Pull each line containing "asciiURL" from the data.

* * *

(* ===== verification/ContentExtensionsBackend.v ===== *)
(** * ContentExtensionsBackend: all content blockers, and what becomes of a load

    Translated from src/Source/WebCore/contentextensions/ContentExtensionsBackend.cpp.
    The extensions are a map from the characters of their identifiers; the
    order in which the hash table is walked is an argument.  What is told to
    the document and to its loader is a list of calls. *)

From stdpp Require Import gmap.
From S2P Require Import Prelude DFABytecode DFABytecodeInterpreter ContentExtensionRule ContentExtension.
Import DFABytecode DFABytecodeInterpreter ContentExtensionRule.

Module ContentExtensionsBackend.

(** [m_contentExtensions] *)
Notation Extensions URL := (gmap (list Z) (ContentExtension.t URL)).

Record BlockedStatus := mkStatus { blockedLoad : bool; blockedCookies : bool; madeHTTPS : bool }.

(** The frame of a loader, with what is asked of it: whether it loads its main
    resource, is the main frame and has a document, and the URL of the main
    frame's document. *)
Record FrameInfo {URL : Type} := mkFrame {
  isLoadingMainResource : bool;
  isMainFrame : bool;
  hasDocument : bool;
  mainDocument : option URL
}.
Arguments FrameInfo : clear implicits.

Inductive Call {URL : Type} :=
| AddPendingSelector (identifier : WTFString) (selector : WTFString) (actionID : Z)
| AddDisplayNoneSelector (identifier : WTFString) (selector : WTFString) (actionID : Z)
| AddPendingSheet (identifier : WTFString) (sheet : WTFString)
| MaybeAddSheet (identifier : WTFString) (sheet : WTFString)
| PromotedMessage (url : URL) (newProtocol : list Z)
| PreventedMessage (mainDocumentURL url : URL).
Arguments Call : clear implicits.

Section Backend.

Context {URL : Type} {URLops : ContentExtension.URLClass URL}.
Context (parseString : WTFString -> bool) (setOrder : Actions -> list Z).

Context (keyOrder : Extensions URL -> list (list Z)).

Definition addContentExtension (identifier : WTFString) (compiled : ContentExtension.CompiledContentExtension) (b : Extensions URL) : option (Extensions URL) :=
  guard (String_length identifier <> 0);;
  e ← ContentExtension.create parseString setOrder identifier compiled;
  Some (<[characters identifier := e]> b).

Definition removeContentExtension (identifier : WTFString) (b : Extensions URL) : Extensions URL := delete (characters identifier) b.

Definition removeAllContentExtensions (b : Extensions URL) : Extensions URL := ∅.

(** The loop over the extensions, which fill their caches. *)
Fixpoint extensionsLoop (urlCString : list Z) (flags : Z) (topURL : URL) (keys : list (list Z)) (b : Extensions URL) (finalActions : list Action)
    : option (list Action * Extensions URL) :=
  match keys with
  | [] => Some (finalActions, b)
  | key :: keys =>
      e ← b !! key;
      '(finalActions, e) ← ContentExtension.actionsOfExtension setOrder urlCString flags topURL e finalActions;
      extensionsLoop urlCString flags topURL keys (<[key := e]> b) finalActions
  end.

Definition containsOnlyASCII (l : list Z) : bool := forallb (fun c => (0 <=? c) && (c <=? 127)) l.

Definition actionsForResourceLoad (info : ContentExtension.ResourceLoadInfo URL) (b : Extensions URL) : option (list Action * Extensions URL) :=
  if ContentExtension.protocolIs (ContentExtension.resourceURL info) chrs "data" then Some ([], b)
  else
    let urlString := ContentExtension.URL_string (ContentExtension.resourceURL info) in
    guard (containsOnlyASCII urlString = true);;
    flags ← ContentExtension.getResourceFlags info;
    extensionsLoop urlString flags (ContentExtension.mainDocumentURL info) (keyOrder b) b [].

Definition globalDisplayNoneStyleSheet (identifier : WTFString) (b : Extensions URL) : option WTFString :=
  e ← b !! characters identifier; ContentExtension.m_globalDisplayNoneStyleSheet e.

Definition Document : Z := 0x0001.

(** One action of the loop: the status and the calls so far. *)
Definition processAction (url : URL) (resourceType : Z) (currentDocument : bool) (b : Extensions URL) (action : Action) (s : BlockedStatus * list (Call URL))
    : option (BlockedStatus * list (Call URL)) :=
  let '(status, calls) := s in
  match m_type action with
  | BlockLoad => Some (mkStatus true (blockedCookies status) (madeHTTPS status), calls)
  | BlockCookies => Some (mkStatus (blockedLoad status) true (madeHTTPS status), calls)
  | CSSDisplayNoneSelector =>
      let identifier := default (mkString true []) (m_extensionIdentifier action) in
      let call := if resourceType =? Document then [AddPendingSelector identifier (argument action) (m_actionID action)]
                  else if currentDocument then [AddDisplayNoneSelector identifier (argument action) (m_actionID action)] else [] in
      Some (status, calls ++ call)
  | CSSDisplayNoneStyleSheet =>
      let call := match globalDisplayNoneStyleSheet (argument action) b with
                  | Some sheet => if resourceType =? Document then [AddPendingSheet (argument action) sheet]
                                  else if currentDocument then [MaybeAddSheet (argument action) sheet] else []
                  | None => []
                  end in
      Some (status, calls ++ call)
  | MakeHTTPS =>
      let promote := (ContentExtension.protocolIs url chrs "http" || ContentExtension.protocolIs url chrs "ws") && ContentExtension.portIsDefault url in
      Some (mkStatus (blockedLoad status) (blockedCookies status) (if promote then true else madeHTTPS status), calls)
  | IgnorePreviousRules | InvalidAction => None
  end.

Fixpoint processActions (url : URL) (resourceType : Z) (currentDocument : bool) (b : Extensions URL) (actions : list Action) (s : BlockedStatus * list (Call URL))
    : option (BlockedStatus * list (Call URL)) :=
  match actions with
  | [] => Some s
  | action :: actions => s ← processAction url resourceType currentDocument b action s; processActions url resourceType currentDocument b actions s
  end.

Definition mainDocumentURLOf (url : URL) (resourceType : Z) (frame : option (FrameInfo URL)) : URL :=
  match frame with
  | None => ContentExtension.nullURL
  | Some f =>
      if isLoadingMainResource f && isMainFrame f && (resourceType =? Document) then url
      else match mainDocument f with Some u => u | None => ContentExtension.nullURL end
  end.

Definition processContentExtensionRulesForLoad (url : URL) (resourceType : Z) (frame : option (FrameInfo URL)) (b : Extensions URL)
    : option (BlockedStatus * list (Call URL) * Extensions URL) :=
  if bool_decide (b = ∅) then Some (mkStatus false false false, [], b)
  else
    let currentDocument := match frame with Some f => hasDocument f | None => false end in
    let mainDocumentURL := mainDocumentURLOf url resourceType frame in
    '(actions, b) ← actionsForResourceLoad (ContentExtension.mkInfo url mainDocumentURL resourceType) b;
    '(status, calls) ← processActions url resourceType currentDocument b actions (mkStatus false false false, []);
    messages ←
      (if currentDocument : bool then
         promoted ← (if madeHTTPS status then
                       guard (ContentExtension.protocolIs url chrs "http" || ContentExtension.protocolIs url chrs "ws" = true);;
                       Some [PromotedMessage url (if ContentExtension.protocolIs url chrs "http" then chrs "https" else chrs "wss")]
                     else Some []);
         Some (promoted ++ if blockedLoad status then [PreventedMessage mainDocumentURL url] else [])
       else Some []);
    Some (status, calls ++ messages, b).

End Backend.

End ContentExtensionsBackend.
(* ===== verification/ContentExtensionCorrect.v ===== *)
(** * ContentExtensionCorrect: from automata and rules to the actions of a load *)

From stdpp Require Import gmap sorting.
From S2P Require Import Prelude ASCIICType DFA DFABytecode DFABytecodeCompiler DFABytecodeInterpreter DFATransitions DFACompile DFARun DFASimulation DFAProperties ContentExtensionRule ContentExtensionCompiler ContentExtensionSerialize ContentExtension.

(** * Which rules are applied *)

Import DFABytecode ContentExtensionRule ContentExtensionCompiler.

(** ** Reading the actions of rules *)

(** What is read at the location of rule [r]. *)
Definition readsRule (rules : list Rule) (locs : list Z) (r : Rule) (l : Z) (a : Action) : Prop :=
  m_extensionIdentifier a = None /\ m_type a = m_type (action r) /\ m_actionID a = l /\
  if bool_decide (m_type (action r) = CSSDisplayNoneSelector) then
    exists str, m_stringArgument a = Some str /\ characters str = joinSelectors (arg <$> shared rules locs l)
      /\ Forall (fun r' => Trigger_eqb (trigger r) (trigger r') = true) (shared rules locs l)
  else m_stringArgument a = None.

Section Rules.

Context (rules : list Rule) (A locs : list Z) (M : ActionType -> gmap Z Z).
Hypothesis HI : Inv rules A locs M [].

Lemma rule_okType i r : rules !! i = Some r -> m_type (action r) <> CSSDisplayNoneSelector -> okEntry (EType (m_type (action r))).
Proof using HI.
  intros Hr Ht. pose proof (inv_rules _ _ _ _ _ HI) as Hall. rewrite Forall_lookup in Hall. destruct (Hall i r Hr) as (_ & ? & ?). done.
Qed.
(* ===== verification/ContentExtensionProperties.v ===== *)
(** * ContentExtensionProperties: what a content blocker does to a load *)

From stdpp Require Import gmap sorting.
From S2P Require Import Prelude ASCIICType DFA DFABytecode DFABytecodeCompiler DFABytecodeInterpreter DFATransitions DFACompile DFARun DFASimulation DFAProperties ContentExtensionRule ContentExtensionCompiler ContentExtensionSerialize ContentExtension ContentExtensionCorrect.
Import DFABytecode DFABytecodeCompiler DFABytecodeInterpreter ContentExtensionRule ContentExtensionCompiler.

(** ** Serialized actions *)

(** C31: Serializing a rule list gives each rule a location from which its action
    is read back: its type, the location as identifier, and for a selector the
    selectors of all rules at that location, which have equal triggers, joined
    by commas; and a rule is at a lower (higher) location than each ignoring
    rule that follows (precedes) it, in whatever order the table of pending
    selectors is walked. *)
Theorem serializeActions_correct hashOrder rules :
  (forall m, hashOrder m ≡ₚ m) -> okRules rules ->
  exists locs A, serializeActions hashOrder rules = Some (locs, A) /\ length locs = length rules
    /\ (forall i r l, rules !! i = Some r -> locs !! i = Some l -> exists a, deserialize A l = Some a /\ readsRule rules locs r l a)
    /\ (forall i k r r' l l', rules !! i = Some r -> rules !! k = Some r' -> isIgnore r = false -> isIgnore r' = true ->
          locs !! i = Some l -> locs !! k = Some l' -> ((i < k)%nat -> l < l') /\ ((k < i)%nat -> l' < l)).
Proof.
  intros Ho Hr. destruct (serializeActions_Inv hashOrder Ho rules Hr) as (locs & A & M & E & HI). exists locs, A. split; [done|].
  split; [apply (inv_length _ _ _ _ _ HI)|]. split; [intros i r l; apply (rule_read rules A locs M HI)|apply (inv_order _ _ _ _ _ HI)].
Qed.

(** Rules for the witnesses: two selectors with one trigger, a block, an
    ignoring rule, and a conditioned block. *)
Definition exampleRule (filter : list Z) (flags : Z) (conditions : list (list Z)) (type : ActionType) (selector : option WTFString) : Rule :=
  mkRule (mkTrigger filter false false flags conditions (match conditions with [] => NoCondition | _ => IfDomain end)) (mkAction None type 0 selector).

Definition exampleRules : list Rule :=
  [exampleRule chrs "a" 0 [] CSSDisplayNoneSelector (Some (mkString true chrs "p"));
   exampleRule chrs "b" 1 [] BlockLoad None;
   exampleRule chrs "a" 0 [] CSSDisplayNoneSelector (Some (mkString false [8364]));
   exampleRule chrs "x" 0 [] IgnorePreviousRules None;
   exampleRule chrs "b" 0 [chrs "c.org"] BlockCookies None].

#[global] Instance asciiURL_dec url : Decision (asciiURL url).
Proof. unfold asciiURL. apply _. Defined.

#[global] Instance okRule_dec r : Decision (okRule r).
Proof. unfold okRule, okChars. apply _. Defined.

Lemma exampleRules_ok : okRules exampleRules.
Proof. split; [|vm_compute; reflexivity]. apply (bool_decide_unpack _). vm_compute. exact I. Qed.

Lemma example_serialized : serializeActions id exampleRules = Some ([1; 0; 1; 13; 14], [0; 2; 3; 0; 0; 0; 1; 112; 0; 44; 0; 172; 32; 4; 1]).
Proof. by vm_compute. Qed.

Lemma serializeActions_correct_witness :
  exists locs A, serializeActions id exampleRules = Some (locs, A) /\ length locs = length exampleRules
    /\ (forall i r l, exampleRules !! i = Some r -> locs !! i = Some l -> exists a, deserialize A l = Some a /\ readsRule exampleRules locs r l a)
    /\ (forall i k r r' l l', exampleRules !! i = Some r -> exampleRules !! k = Some r' -> isIgnore r = false -> isIgnore r' = true ->
          locs !! i = Some l -> locs !! k = Some l' -> ((i < k)%nat -> l < l') /\ ((k < i)%nat -> l' < l)).
Proof. apply serializeActions_correct; [reflexivity|exact exampleRules_ok]. Defined.

(** ** Loads *)

Section Loads.

Context {URL : Type} {URLops : ContentExtension.URLClass URL} (setOrder : Actions -> list Z) (c : ContentExtension.CompiledContentExtension).

(** The URL of a load and of its page: ASCII, and with a page. *)
Definition okLoad (url : list Z) (topURL : URL) : Prop := asciiURL url /\ topURL <> ContentExtension.nullURL /\ asciiURL (topString c topURL).

(** The states of an extension after some loads. *)
Inductive loaded (e0 : ContentExtension.t URL) : ContentExtension.t URL -> Prop :=
| loaded_start : loaded e0 e0
| loaded_load e url flags topURL acc result e' : loaded e0 e -> okLoad url topURL ->
    ContentExtension.actionsOfExtension setOrder url flags topURL e acc = Some (result, e') -> loaded e0 e'.

(** The action of rule [i] as it is reported. *)
Definition reports (rules : list Rule) (locs : list Z) (identifier : WTFString) (i : nat) (a : Action) : Prop :=
  exists r l a', rules !! i = Some r /\ locs !! i = Some l /\ deserialize (ContentExtension.compiledActions c) l = Some a'
    /\ readsRule rules locs r l a' /\ a = setExtensionIdentifier identifier a'.

(** Rule [i] matches, and no later ignoring rule does. *)
Definition applied (rules : list Rule) (locs : list Z) (matched : Z -> Prop) (i : nat) : Prop :=
  exists r l, rules !! i = Some r /\ locs !! i = Some l /\ matched l /\ isIgnore r = false
    /\ forall k r' l', rules !! k = Some r' -> locs !! k = Some l' -> matched l' -> isIgnore r' = true -> (k < i)%nat.

Lemma applied_inForce rules locs matched L i : (forall l, l ∈ L <-> matched l) -> inForce rules locs L i <-> applied rules locs matched i.
Proof.
  intros HL. unfold inForce, applied. split; intros (r & l & H1 & H2 & H3 & H4 & H5); exists r, l; (split_and!; [done|done|by apply HL|done|]);
    intros k r' l' Hk Hl' Hm; apply (H5 k r' l' Hk Hl'); by apply HL.
Qed.

End Loads.

Section Loaded.

Context {URL : Type} {URLops : ContentExtension.URLClass URL} (parseString : WTFString -> bool) (setOrder : Actions -> list Z).
Hypothesis HsetOrder : forall s, setOrder s ≡ₚ elements s.
Context (D1 D2 D3 : list DFA.DFA) (rules : list Rule) (locs : list Z) (c : ContentExtension.CompiledContentExtension).
Hypothesis HC : Compiled D1 D2 D3 rules locs c.

Lemma loaded_ready identifier e0 e : ContentExtension.create parseString setOrder identifier c = Some e0 -> loaded setOrder c e0 e ->
  exists f css, Ready D1 D2 c f (negb (String_length css =? 0)) e /\ ContentExtension.m_identifier e = identifier.
Proof using HsetOrder HC.
  intros Ec Hl. induction Hl as [|e url flags topURL acc result e' Hl IH (Hu & Hn & Ht) E].
  - destruct (create_ready (URL := URL) parseString setOrder HsetOrder D1 D2 D3 rules locs c HC identifier) as (e & f & css & E & HR & Hid & _).
    assert (e = e0) as -> by congruence. eauto.
  - destruct IH as (f & css & HR & Hid).
    destruct (actionsOfExtension_ready setOrder HsetOrder D1 D2 D3 rules locs c HC f _ url flags topURL e acc HR Hu Hn Ht) as (T & L & out & saw & e2 & _ & _ & E2 & HR2 & Hid2 & _).
    assert (e2 = e') as -> by congruence. exists f, css. split; [done|congruence].
Qed.

End Loaded.

(** An extension for the witnesses: the selectors of [exampleRules] apply to
    every URL, [b] blocks documents, and [b] with the top URL [c] blocks
    cookies. *)
#[global] Instance exampleURL : ContentExtension.URLClass (list Z) := {|
  ContentExtension.nullURL := [];
  ContentExtension.URL_string := fun u => u;
  ContentExtension.URL_host := fun u => u;
  ContentExtension.protocolIs := fun u p => bool_decide ((p ++ [58]) `prefix_of` u);
  ContentExtension.portIsDefault := fun _ => true;
  ContentExtension.isThirdParty := fun _ _ => false |}.

(** One character leads from the root to a node with an action. *)
Definition characterDFA (rootActions : list Z) (character a : Z) : DFA.DFA :=
  DFA.mkDFA [DFA.mkNode 0 0 (Z.of_nat (length rootActions)) 1 0; DFA.mkNode (Z.of_nat (length rootActions)) 1 1 0 0]
    (rootActions ++ [a]) [DFA.mkCharRange character character] [1] 0.

Definition exampleWithout : list DFA.DFA := [characterDFA [1] (chr "b") (2 ^ 32)].
Definition exampleWith : list DFA.DFA := [characterDFA [] (chr "b") (2 ^ 48 + 14)].
Definition exampleTop : list DFA.DFA := [characterDFA [] (chr "c") (2 ^ 48 + 14)].

Definition bytecodeOf (D : list DFA.DFA) : list Z := default [] ((fun bs => concat bs) <$> mapM (fun dfa => compile dfa []) D).

Definition exampleCompiled : ContentExtension.CompiledContentExtension :=
  ContentExtension.mkCompiled (bytecodeOf exampleWithout) (bytecodeOf exampleWith) (bytecodeOf exampleTop)
    [0; 2; 3; 0; 0; 0; 1; 112; 0; 44; 0; 172; 32; 4; 1] true.

Lemma exampleCompiled_ok : Compiled exampleWithout exampleWith exampleTop exampleRules [1; 0; 1; 13; 14] exampleCompiled.
Proof.
  split; try (apply Machine_check; [vm_compute; reflexivity|done|vm_compute; reflexivity]).
  - destruct (serializeActions_Inv id (fun m => reflexivity m) exampleRules exampleRules_ok) as (locs & A & M & E & HI). exists M.
    rewrite example_serialized in E. injection E as <- <-. exact HI.
  - intros a (dfa & Hd & Ha)%mentions_actions. apply list_elem_of_singleton in Hd as ->. cbn [characterDFA DFA.dfa_actions app] in Ha.
    apply elem_of_cons in Ha as [->|Ha%list_elem_of_singleton]; [|subst a]; (split; [done|]); [by exists 0%nat|by exists 1%nat].
  - intros a (dfa & Hd & Ha)%mentions_actions. apply list_elem_of_singleton in Hd as ->. cbn [characterDFA DFA.dfa_actions app] in Ha.
    apply list_elem_of_singleton in Ha as ->. by exists 4%nat.
Qed.

Definition exampleIdentifier : WTFString := mkString true chrs "blocker".

(** The first load of a document at [b] from the page [c]. *)
Lemma example_load :
  match ContentExtension.create (fun _ => true) elements exampleIdentifier exampleCompiled with
  | Some e => fst <$> ContentExtension.actionsOfExtension elements chrs "b" (0x0001 + 0x0400) (chrs "c" : list Z) e []
              = Some [mkAction (Some exampleIdentifier) BlockCookies 14 None; mkAction (Some exampleIdentifier) BlockLoad 0 None;
                      mkAction (Some exampleIdentifier) CSSDisplayNoneStyleSheet (2 ^ 32 - 1) (Some exampleIdentifier)]
              /\ ContentExtension.m_globalDisplayNoneStyleSheet e = Some (mkString false (112 :: 44 :: 8364 :: chrs "{display:none !important;}"))
  | None => False
  end.
Proof. vm_compute. by split. Qed.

* * *

## RESPONSE AREA
#[global] Instance asciiURL_dec url : Decision (asciiURL url).
Proof. unfold asciiURL. apply _. Defined.
Definition okLoad (url : list Z) (topURL : URL) : Prop := asciiURL url /\ topURL <> ContentExtension.nullURL /\ asciiURL (topString c topURL).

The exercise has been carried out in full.